Nel fondo è raccolto un pianto,
e chi si specchia non ne uscirà…”

Ho sempre amato le storie di streghe, non nell’accezione fantastica del termine, ma in relazione proprio al periodo storico in cui, molte donne – e non solo – venivano accusate di essere amanti del diavolo per i motivi più assurdi: per la loro bellezza che offuscava la ragione di uomini che dovevano volgere i loro pensieri solo a Dio, o per essere libere, non sottomesse, per la loro conoscenza di erbe e intrugli, o semplicemente perché relegate ai margini di una società, o invidiate e per questo validi capri espiatori.

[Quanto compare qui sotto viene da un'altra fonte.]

(* ===== verification/CronExamples.v ===== *)
(** * CronExamples: the theorems of [CronSpecs.v] at work

    A small stand-in for the cron library: one schedule fires every minute, one
    never. *)
From S2P Require Import Prelude Float Keys Redis Lua MemRedis Keyspace Job Scripts Queue ScriptSpecs QueueSpecs EnqueueSpecs Json Cron CronSpecs Ticks MemText Examples.

Open Scope string_scope.
Open Scope Z_scope.

(** A schedule is its period in nanoseconds, if it fires at all. *)
#[export] Instance every : CronLib := {|
  Schedule := option positive;
  Parse s :=
    if decide (s = "* * * * *") then Ok (Some 60%positive)
    else if decide (s = "0 0 30 2 *") then Ok None
    else Err "expected exactly 5 fields";
  Next sched t :=
    match sched with
    | Some p => Some ((t / (Zpos p * Second) + 1) * (Zpos p * Second))
    | None => None
    end
|}.

#[export] Instance every_laws : CronLaws.
Proof.
  intros [p|] t t'; [|done]. cbn. unfold Second. intros [= <-]. split.
  - pose proof (Z.mul_succ_div_gt t (Zpos p * 1000000000) ltac:(lia)). lia.
  - exists ((t / (Zpos p * 1000000000) + 1) * Zpos p). lia.
Qed.

Definition report : parsedEntry := {|
  entry := {| eName := "report"; eSchedule := "* * * * *"; eQueue := "default";
              eKind := "report:build"; ePayload := "{}" |};
  sched := Some 60%positive |}.

(** The thirtieth of February. *)
Definition leap : parsedEntry := {|
  entry := {| eName := "leap"; eSchedule := "0 0 30 2 *"; eQueue := "default";
              eKind := "leap:day"; ePayload := "{}" |};
  sched := None |}.

Definition seeded : mem :=
  after (seedNextRuns noon {| entries := [report; leap]; Interval := Second |}) empty_mem.

Definition later : Z := noon + 3600 * Second.

Lemma tick_fires_witness :
  wp (S := mem) (tick_entry later report)
    (λ m' r, zset_at m' (readyKey "default") !! "cron:report:1700000040000" = Some 5) (ks seeded).
Proof.
  eapply wp_mono; [apply (tick_fires (S := mem) later report "1700000040000" {| NextRun := 1700000040000 |})|].
  - apply check_store_wf. decide_now.
  - vm_compute. reflexivity.
  - done.
  - decide_now.
  - decide_now.
  - cbv beta. intros m' r (_ & Hr). rewrite decide_False in Hr by decide_now.
    by destruct Hr as (_ & _ & [Hz _] & _).
Defined.

Lemma never_fires_always_witness :
  wp (S := mem) (tick_entry later leap) (λ m' r, stored m' "leap" = stored (ks seeded) "leap") (ks seeded).
Proof.
  eapply wp_mono; [apply (never_fires_always (S := mem) later leap)|].
  - apply check_store_wf. decide_now.
  - done.
  - decide_now.
  - done.
  - vm_compute. reflexivity.
  - decide_now.
  - decide_now.
  - cbv beta. intros m' r (_ & _ & _ & Hs). etransitivity; [exact Hs|]. vm_compute. reflexivity.
Defined.

(** The ticks under way proceed in the given order. *)
Fixpoint ticked (order : list nat) (x : servers (S := mem)) : servers (S := mem) :=
  match order with
  | [] => x
  | i :: order' =>
      match x.1.2 !! i with
      | Some (now, st) =>
          let '(s', r) := tick_step now report st x.1.1 in
          ticked order' (s', <[i := (now, match r with Ok st' => st' | Err _ => Over end)]> x.1.2,
            (enqueues_next now report st ++ x.2)%list)
      | None => ticked order' x
      end
  end.

Lemma ticked_steps order x : rtc (ticking report) x (ticked order x).
Proof.
  revert x. induction order as [|i order IH]; intros [[s ts] log]; cbn [ticked fst snd]; [done|].
  destruct (ts !! i) as [[now st]|] eqn:Hi; [|apply IH].
  destruct (tick_step now report st s) as [s' r] eqn:Hp. eapply rtc_l; [by eapply ticking_goes|apply IH].
Qed.

(** Two servers read the same state and both swap; a third comes two minutes later. *)
Definition three_ticks : servers (S := mem) :=
  ticked [1; 2; 1; 2; 1; 2; 0; 0; 0]%nat
    (seeded, [(later + 120 * Second, Reads); (later, Reads); (later, Reads)]%list, []).

Example three_ticks_log : ID <$> three_ticks.2 = ["cron:report:1700003640000"; "cron:report:1700000040000"]%list.
Proof. vm_compute. reflexivity. Qed.

Lemma cron_at_most_once_witness : NoDup (ID <$> three_ticks.2).
Proof.
  refine (proj2 (proj2 (cron_at_most_once (S := mem) report _ _ seeded three_ticks.1.1 three_ticks.1.2 three_ticks.2 _ _))).
  - decide_now.
  - intros t. eexists. split; [reflexivity|exact I].
  - decide_now.
  - eapply rtc_l; [apply (ticking_begins report later)|]. eapply rtc_l; [apply (ticking_begins report later)|].
    eapply rtc_l; [apply (ticking_begins report (later + 120 * Second))|].
    rewrite <- !surjective_pairing. apply ticked_steps.
Defined.

(** The reply to the second request, the swap, is lost. *)
Section Lossy.
Definition drop_second : nat → delivery := λ n, match n with 1%nat => Replied 1 | _ => Replied 0 end.

#[local] Instance drop_redis : Redis mem := mem_redis drop_second.
#[local] Instance drop_laws : RedisLaws mem := mem_laws drop_second.

Definition seeded0 : mem := Mem (mks seeded) (mexp seeded) (mclk seeded) 0.

Lemma tick_lost_witness :
  stored (ks (tick_entry later report seeded0).1) (eName (entry report)) =
    Some (marshal {| NextRun := next_ms (Some (1700003640000 * Millisecond)) |}).
Proof.
  refine (proj1 (proj2 (tick_lost (S := mem) later report "1700000040000" {| NextRun := 1700000040000 |}
    (1700003640000 * Millisecond) seeded0 0 _ _ _ _ _ _ _ _))).
  - done.
  - done.
  - decide_now.
  - vm_compute. reflexivity.
  - done.
  - decide_now.
  - vm_compute. reflexivity.
  - exact I.
Defined.
End Lossy.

Il mio interesse verso tale tema è sempre stato molto forte, ed è proprio per questo motivo che quando ho scoperto che era stato creato un musical su ciò, non potevo perderlo. In realtà era stato già proposto qualche anno fa, ma non ho avuto la possibilità di vederlo; sabato scorso, però, ho recuperato, guardandolo per ben due volte di fila; e credetemi, ne avessi la possibilità trascorrerei altre sere al Teatro Brancaccio, perché è uno spettacolo che merita. Tra i più belli che io abbia mai visto. Se non il mio preferito.

Sto parlando, come si deduce dal titolo del post, de “L’Ultima Strega”, musical che potete vedere al Teatro Brancaccio di Roma fino al 6 novembre (e che auspico possa continuare in altri teatri, magari anche più vicini a me, in modo tale da tuffarmi di nuovo tra mille emozioni e riflessioni).